I was going to review two new free smartphone apps from Colorado Parks and Wildlife today, but I will be reviewing only one, because I am having problems with the other.
Colorado's Trail Explorer." Subtitle: "We're mapping Colorado's trails."
They have a way go on that. Based on my trial, it works well in state parks. But standing on my front porch, I am within two miles of three or four marked US Forest Service trailheads, and none of them shows up on CoTrex. Yet every trail up at Lake Pueblo State Park is visible.
Colorado's state parks are popular, and it is good to get people out walking around. When I tested CoTrex at Trinidad State Park — which has good connectivity, since it is just outside the town of Trinidad — the app was more convenient in some ways than a paper brochure, but it did not give me the historical/ecological information that the park's trail brochures contained.
Cotrex lets you save routes (if you create an account—more on that below) and even set up a sort of "friends" network and other social mediumistic stuff, if you're into all that.
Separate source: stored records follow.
(* ===== verification/LinkStateWrite.v ===== *)
(** * Writing link state messages

    What [append_link_state] writes: a record when it fits into the message, and
    nothing after the last record that did otherwise. *)

From S2P Require Import Prelude Mem Prog OverlayBuffer OverlayBufferSpec OverlayBufferCodec OverlayBufferFill StrCtype StrNum StrScan DataFormats OverlayAddress OverlayAddressTree OverlayAddressCodec OverlayAddressRound RouteLink LinkState.
Import Prog OB OBSpec OBCodec OBFill DataFormats OverlayAddress OverlayAddressTree OverlayAddressCodec OverlayAddressRound LinkState.

Module LinkStateWrite.

(** What a record says. *)
Record report := Report {
  rp_flags : Z;
  rp_transmitter : option nat;
  rp_receiver : nat;
  rp_interface : Z;
  rp_version : Z;
  rp_ack : Z;
  rp_mask : Z;
  rp_drop : Z;
}.
Record report_ok (n : nat) (r : report) : Prop := {
  ro_flags : rp_flags r = 0 ∨ rp_flags r = FLAG_BROADCAST ∨ rp_flags r = FLAG_UNICAST;
  ro_receiver : (rp_receiver r < n)%nat;
  ro_transmitter t : rp_transmitter r = Some t → (t < n)%nat;
  ro_interface : -1 ≤ rp_interface r < OVERLAY_MAX_INTERFACES;
  ro_ack : -1 ≤ rp_ack r < 256;
  ro_mask : 0 ≤ rp_mask r < 2 ^ 32;
  ro_drop : -1 ≤ rp_drop r < 256;
}.

Section Write.
Context {arch : Arch} {allocator : Allocator}.
Variable my : option nat.

(** The bytes of an address without a context, and what writing it leaves of the subscribers. *)
Definition sent (ss : store) (s : nat) (ss' : store) (bs : list Z) : Prop := ∃ x, ss !! s = Some x ∧ is_sid (sid x) ∧ bs = address_bytes None None x ∧ Forall2 same_address ss ss'.
Definition sent_opt (ss : store) (s : option nat) (ss' : store) (bs : list Z) : Prop := match s with Some s => sent ss s ss' bs | None => ss' = ss ∧ bs = [] end.
Definition flags_of (r : report) : Z := record_flags (rp_flags r) (rp_transmitter r) (rp_interface r) (rp_ack r) (rp_drop r).
Definition opt_byte (v : Z) : list Z := if v =? -1 then [] else [u8 v].
Definition ack_bytes (r : report) : list Z := if rp_ack r =? -1 then [] else u8 (rp_ack r) :: be_bytes 4 (rp_mask r).
(** A record after its length. *)
Definition body (r : report) (b1 b2 : list Z) : list Z := u8 (flags_of r) :: b1 ++ u8 (rp_version r) :: b2 ++ opt_byte (rp_interface r) ++ ack_bytes r ++ opt_byte (rp_drop r).
Definition record_of (bd : list Z) : list Z := Z.of_nat (S (length bd)) :: bd.
Definition written (ss : store) (r : report) (ss' : store) (bd : list Z) : Prop := ∃ b1 ss1 b2, sent ss (rp_receiver r) ss1 b1 ∧ sent_opt ss1 (rp_transmitter r) ss' b2 ∧ bd = body r b1 b2.

Lemma sent_length ss s ss' bs : sent ss s ss' bs → (0 < length bs ≤ 33)%nat.
Proof. intros (x & _ & Hsid & -> & _). by apply address_bytes_length. Qed.
Lemma opt_byte_length v : (length (opt_byte v) ≤ 1)%nat.
Proof. unfold opt_byte. destruct (v =? -1); cbn; lia. Qed.
Lemma ack_bytes_length r : (length (ack_bytes r) ≤ 5)%nat.
Proof. unfold ack_bytes. destruct (_ =? -1); cbn [length]; [lia|]. rewrite be_bytes_length. lia. Qed.
Lemma written_length ss r ss' bd : written ss r ss' bd → (0 < length bd ≤ 75)%nat.
Proof.
  intros (b1 & ss1 & b2 & H1 & H2 & ->). pose proof (sent_length _ _ _ _ H1). assert (length b2 ≤ 33)%nat by (destruct (rp_transmitter r); [apply sent_length in H2; lia|destruct H2 as [_ ->]; cbn; lia]).
  unfold body. pose proof (opt_byte_length (rp_interface r)). pose proof (opt_byte_length (rp_drop r)). pose proof (ack_bytes_length r). cbn [length]. rewrite length_app. cbn [length]. rewrite !length_app. lia.
Qed.
Lemma written_same ss r ss' bd : written ss r ss' bd → Forall2 same_address ss ss'.
Proof.
  intros (b1 & ss1 & b2 & (_ & _ & _ & _ & H1) & H2 & _). destruct (rp_transmitter r); [|by destruct H2 as [-> _]]. destruct H2 as (_ & _ & _ & _ & H2). eapply Forall2_trans; [|exact H1|exact H2]. intros ??? [E1 F1] [E2 F2]. split; congruence.
Qed.

Section Append.
Variable W : mem → overlay_buffer → list Z → Prop.
Hypothesis HW : appends W.
(** What has been written, with room for more. *)
Definition holds (t : message) (w : list Z) : Prop := W (o_mem t) (o_buf t) w ∧ all_sids (o_ss t).
Definition small (w : list Z) (n : Z) : Prop := Z.of_nat (length w) + n + 2 ^ 17 ≤ SIZE_MAX.

Lemma put_byte_runs v t w (Q : unit → message → Prop) : holds t w → small w 1 → (∀ t', holds t' (w ++ [u8 v]) → o_ss t' = o_ss t → Q tt t') → runs (put_byte v) t Q.
Proof.
  intros [Hw Ha] Hs HQ. unfold put_byte, runs, ob_append_byte. destruct (HW _ _ _ [u8 v] Hw ltac:(done)) as (m' & b' & E & Hw'); [exact Hs|]. rewrite E, bind_ret_l. eexists _, _. split; [reflexivity|]. by apply HQ.
Qed.
Lemma put_ui32_runs v t w (Q : unit → message → Prop) : holds t w → small w 4 → (∀ t', holds t' (w ++ be_bytes 4 v) → o_ss t' = o_ss t → Q tt t') → runs (put_ui32 v) t Q.
Proof.
  intros [Hw Ha] Hs HQ. unfold put_ui32, runs, ob_append_ui32. rewrite <- be_bytes_4. destruct (HW _ _ _ (be_bytes 4 v) Hw) as (m' & b' & E & Hw'); [by rewrite be_bytes_4|by rewrite be_bytes_length|]. rewrite E, bind_ret_l. eexists _, _. split; [reflexivity|]. by apply HQ.
Qed.
Lemma put_subscriber_runs s t w (Q : unit → message → Prop) : holds t w → small w 33 → (s < length (o_ss t))%nat → (∀ t' bs, holds t' (w ++ bs) → sent (o_ss t) s (o_ss t') bs → Q tt t') → runs (put_subscriber my s) t Q.
Proof.
  intros [Hw Ha] Hs Hlt HQ. destruct (lookup_lt_is_Some_2 (o_ss t) s Hlt) as [x Hx]. assert (is_sid (sid x)) as Hsid by (unfold all_sids in Ha; rewrite Forall_lookup in Ha; by eapply Ha).
  destruct (append_spec W my None (o_mem t) (o_buf t) w (o_ss t) s x None HW Hw Hx Hsid eq_refl Hs) as (m' & b' & ss' & E & Hw' & Hss). unfold put_subscriber, runs. rewrite E, bind_ret_l. eexists _, _. split; [reflexivity|].
  apply (HQ _ (address_bytes None None x)); [split; [done|by eapply same_all_sids]|by exists x].
Qed.
Lemma if_put_runs v t w (Q : unit → message → Prop) : holds t w → small w 1 → (∀ t', holds t' (w ++ opt_byte v) → o_ss t' = o_ss t → Q tt t') → runs (if_then (negb (v =? -1)) (put_byte v)) t Q.
Proof. intros Hh Hs HQ. unfold if_then, opt_byte in *. destruct (v =? -1); cbn [negb]; [apply runs_ret; apply HQ; [by rewrite app_nil_r|done]|by eapply put_byte_runs]. Qed.

(** All of a record but for its length. *)
Lemma put_record_runs {A} (k : prog message A) r t w n (Q : A → message → Prop) : (∀ Q : unit → message → Prop, (∀ t', holds t' (w ++ [u8 0]) → o_ss t' = o_ss t → Q tt t') → runs (put_byte 0) t Q) → small w 80 → report_ok n r → length (o_ss t) = n →
  (∀ t' bd, holds t' (w ++ 0 :: bd) → written (o_ss t) r (o_ss t') bd → runs k t' Q) →
  runs (put_byte 0;; put_byte (flags_of r);; put_subscriber my (rp_receiver r);; put_byte (rp_version r);;
        (match rp_transmitter r with Some s => put_subscriber my s | None => mret tt end);;
        if_then (negb (rp_interface r =? -1)) (put_byte (rp_interface r));;
        if_then (negb (rp_ack r =? -1)) (put_byte (rp_ack r);; put_ui32 (rp_mask r));;
        if_then (negb (rp_drop r =? -1)) (put_byte (rp_drop r));; k) t Q.
Proof.
  intros Hfirst Hs Hok Hn HQ. unfold small in *.
  apply runs_bind. apply Hfirst. intros t1 H1 E1.
  apply runs_bind. eapply put_byte_runs; [done|unfold small; rewrite length_app; cbn; lia|]. intros t2 H2 E2.
  apply runs_bind. eapply put_subscriber_runs; [done|unfold small; rewrite !length_app; cbn; lia|rewrite E2, E1, Hn; apply Hok|]. intros t3 b1 H3 S1. pose proof (sent_length _ _ _ _ S1). rewrite E2, E1 in S1.
  apply runs_bind. eapply put_byte_runs; [done|unfold small; rewrite !length_app; cbn; lia|]. intros t4 H4 E4.
  apply runs_bind. apply (runs_mono _ _ (λ _ t5, ∃ b2, (length b2 ≤ 33)%nat ∧ holds t5 ((((w ++ [u8 0]) ++ [u8 (flags_of r)]) ++ b1) ++ [u8 (rp_version r)] ++ b2) ∧ sent_opt (o_ss t4) (rp_transmitter r) (o_ss t5) b2)).
  { destruct (rp_transmitter r) as [s|] eqn:Et.
    - eapply put_subscriber_runs; [done|unfold small; rewrite !length_app; cbn; lia| |].
      + assert (length (o_ss t3) = n) as L3 by (destruct S1 as (_ & _ & _ & _ & S1); rewrite <- (Forall2_length _ _ _ S1); done). rewrite E4, L3. by apply (ro_transmitter _ _ Hok).
      + intros t5 b2 H5 S2. pose proof (sent_length _ _ _ _ S2). exists b2. split; [lia|]. split; [|done]. by rewrite app_assoc.
    - apply runs_ret. exists []. split; [cbn; lia|]. by rewrite app_nil_r. }
  cbn beta. intros _ t5 (b2 & Hb2 & H5 & S2). rewrite E4 in S2.
  apply runs_bind. eapply if_put_runs; [done|unfold small; rewrite !length_app; cbn; lia|]. intros t6 H6 E6. pose proof (opt_byte_length (rp_interface r)) as Lo.
  apply runs_bind. apply (runs_mono _ _ (λ _ t7, holds t7 (((((w ++ [u8 0]) ++ [u8 (flags_of r)]) ++ b1) ++ [u8 (rp_version r)] ++ b2) ++ opt_byte (rp_interface r) ++ ack_bytes r) ∧ o_ss t7 = o_ss t6)).
  { unfold ack_bytes, if_then. destruct (rp_ack r =? -1); cbn [negb]; [apply runs_ret; by rewrite app_nil_r|]. apply runs_bind. eapply put_byte_runs; [done|unfold small; rewrite !length_app; cbn [length]; lia|]. intros ta Ha Ea.
    eapply put_ui32_runs; [done|unfold small; rewrite !length_app; cbn [length]; lia|]. intros tb Hb Eb. split; [|congruence]. rewrite <- !app_assoc in Hb. rewrite <- !app_assoc. exact Hb. }
  cbn beta. intros _ t7 (H7 & E7). pose proof (ack_bytes_length r) as La.
  apply runs_bind. eapply if_put_runs; [done|unfold small; rewrite !length_app; cbn [length]; lia|]. intros t8 H8 E8. apply (HQ t8 (body r b1 b2)).
  - unfold body. rewrite <- !app_assoc in H8. exact H8.
  - exists b1, (o_ss t3), b2. split; [done|]. split; [|done]. by rewrite E8, E7, E6.
Qed.
End Append.

(** A message that is being written: its records end at the checkpoint. *)
Definition open_message (L : Z) (t : message) (w : list Z) : Prop := Z.of_nat (length w) ≤ L ∧ all_sids (o_ss t) ∧ (filling L (length w) (o_mem t) (o_buf t) w ∨ w = [] ∧ unfilled L (o_mem t) (o_buf t)).
Lemma open_position L t w : open_message L t w → ob_position (o_buf t) = Z.of_nat (length w) ∧ L + 2 ^ 18 ≤ SIZE_MAX.
Proof. intros (_ & _ & [Hf|[-> Hu]]); [split; [apply Hf|apply Hf]|split; [apply Hu|apply Hu]]. Qed.
Lemma open_first L t w (Q : unit → message → Prop) : malloc_total → open_message L t w → (∀ t', holds (filling L (length w)) t' (w ++ [u8 0]) → o_ss t' = o_ss t → Q tt t') → runs (put_byte 0) t Q.
Proof.
  intros Hm (Hle & Ha & [Hf|[-> Hu]]) HQ.
  - eapply (put_byte_runs (filling L (length w)) (filling_appends L (length w) Hm)); [by split|unfold small; pose proof (fi_small _ _ _ _ _ Hf); lia|done].
  - destruct (first_filling L (o_mem t) (o_buf t) (u8 0) Hm Hu) as (m' & b' & E & Hf). unfold put_byte, runs, ob_append_byte. rewrite E, bind_ret_l. eexists _, _. split; [reflexivity|]. by apply HQ.
Qed.

(** A record that fits is there with its length; another leaves the ones before it. *)
Lemma append_link_state_runs L r t w n : malloc_total → open_message L t w → length (o_ss t) = n → report_ok n r →
  runs (append_link_state my (rp_flags r) (rp_transmitter r) (rp_receiver r) (rp_interface r) (rp_version r) (rp_ack r) (rp_mask r) (rp_drop r)) t
    (λ v t', ∃ bd, written (o_ss t) r (o_ss t') bd ∧ if bool_decide (Z.of_nat (length (w ++ record_of bd)) ≤ L) then v = 0 ∧ open_message L t' (w ++ record_of bd)
      else v = -1 ∧ filling L (length w) (o_mem t') (o_buf t') (w ++ 0 :: bd)).
Proof.
  intros Hm Ho Hn Hok. destruct (open_position _ _ _ Ho) as [Hpos Hsm]. pose proof Ho as (Hle & _). unfold append_link_state. fold (flags_of r). apply runs_bind, runs_ask. rewrite Hpos.
  eapply (put_record_runs (filling L (length w)) (filling_appends L (length w) Hm)); [intros Q; by apply open_first|unfold small; lia|done|done|].
  intros t' bd [Hf' Ha'] Hw. apply runs_bind, runs_ask. rewrite (filling_overrun _ _ _ _ _ Hf'). assert (length (w ++ 0 :: bd) = length (w ++ record_of bd)) as El by (by rewrite !length_app). rewrite El.
  destruct (bool_decide_reflect (Z.of_nat (length (w ++ record_of bd)) ≤ L)) as [Hfit|Hno].
  2: { rewrite bool_decide_true by lia. apply runs_ret. exists bd. split; [done|]. rewrite bool_decide_false by lia. done. }
  rewrite bool_decide_false by lia. assert (ob_position (o_buf t') - Z.of_nat (length w) = Z.of_nat (S (length bd))) as Elen.
  { unfold ob_position. rewrite (fi_position _ _ _ _ _ Hf'), length_app. cbn. lia. }
  rewrite Elen. pose proof (written_length _ _ _ _ Hw) as Hlen. destruct (set_filling L (length w) (o_mem t') (o_buf t') w 0 (Z.of_nat (S (length bd))) bd Hf') as (m' & Es & Hs); [done|by rewrite El|].
  apply runs_bind. unfold set_at, runs at 1. rewrite wrapu_small by lia. rewrite Es, bind_ret_l. eexists _, _. split; [reflexivity|]. apply runs_bind, runs_change, runs_ret. exists bd. split; [done|]. rewrite bool_decide_true by done. split; [done|]. split; [done|]. split; [done|]. left. cbn. by apply (checkpoint_filling L (length w)).
Qed.
End Write.
End LinkStateWrite.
You may complete “challenges” to earn badges.
You can also download your trail map for when you lose your data signal. (If you come to my neck of the San Isabel National Forest, even digital-trunked radios don't work well, not to mention cell phones.) But at that point, no device screen will show you as much as a paper topo map, unless you keep a MacBook Air in your day pack. Me, I like my iPhone SE because it fits in a shirt pocket, even inside its Otterbox fumble-finger protection case. But it is a way-too-small screen for map-viewing.
Pluses: Easy to use. If you have a data signal and GPS enabled, you can see your position on the trail and reassure your anxious hiking partner that you are not lost and that an important trail junction is just head. And it's free.
Minuses: Shows only a fraction of "Colorado’s unique trail experiences" at this time. The app designers invite uses to add them (otherwise known as do their work for them), which could lead to all kinds of confusion over trailheads, private property, seasonal trail-closures, etc. But the makers do promise to grow their database. Like any app, it encourages you to stare down at a screen when you should be looking around and orienting yourself.
I expect that CoTrex will help newbie hikers who are using urban and state parks systems primarily.
I also planned to review an app called CPW Fishing.
It is supposed to help you "visualize your trip and track your catches with CPW Fishing, the official fishing app of Colorado Parks and Wildlife. CPW Fishing can help you discover new fishing locations, learn new skills, stay on top of the latest regulations and journal your fishing experiences."
I downloaded it, created an account (see below), received a verification code in my email, typed in the code, hit "Go" — and it stalled. After looking at an "Authorizing . . . " screen for five minutes, with no way to restart the process, I just removed the app. (I emailed the "support" address, but no response yet.)
Still, it's out there, and maybe I can get it work later. Tell me your experience if you use it.
There is also a "Match a Hatch" app that I mean to try as well. My little iPhone should display invertebrates well enough.
CoTrex was created by a software firm called Natural Atlas, whereas CPW Fishing was created by Crestone Digital. Apparently they do not talk to each other — they are competitors, after all. Worse, no one at CPW is forcing them to talk to each other and to agree to make accounts interchangeable.
Right now, I have four CWP accounts:
1. For buying hunting and fishing licenses
2. For volunteer work
3. For CoTrex
4. (in theory) for CPW Fishing.
Wouldn't it be nice to have One Password to Rule Them?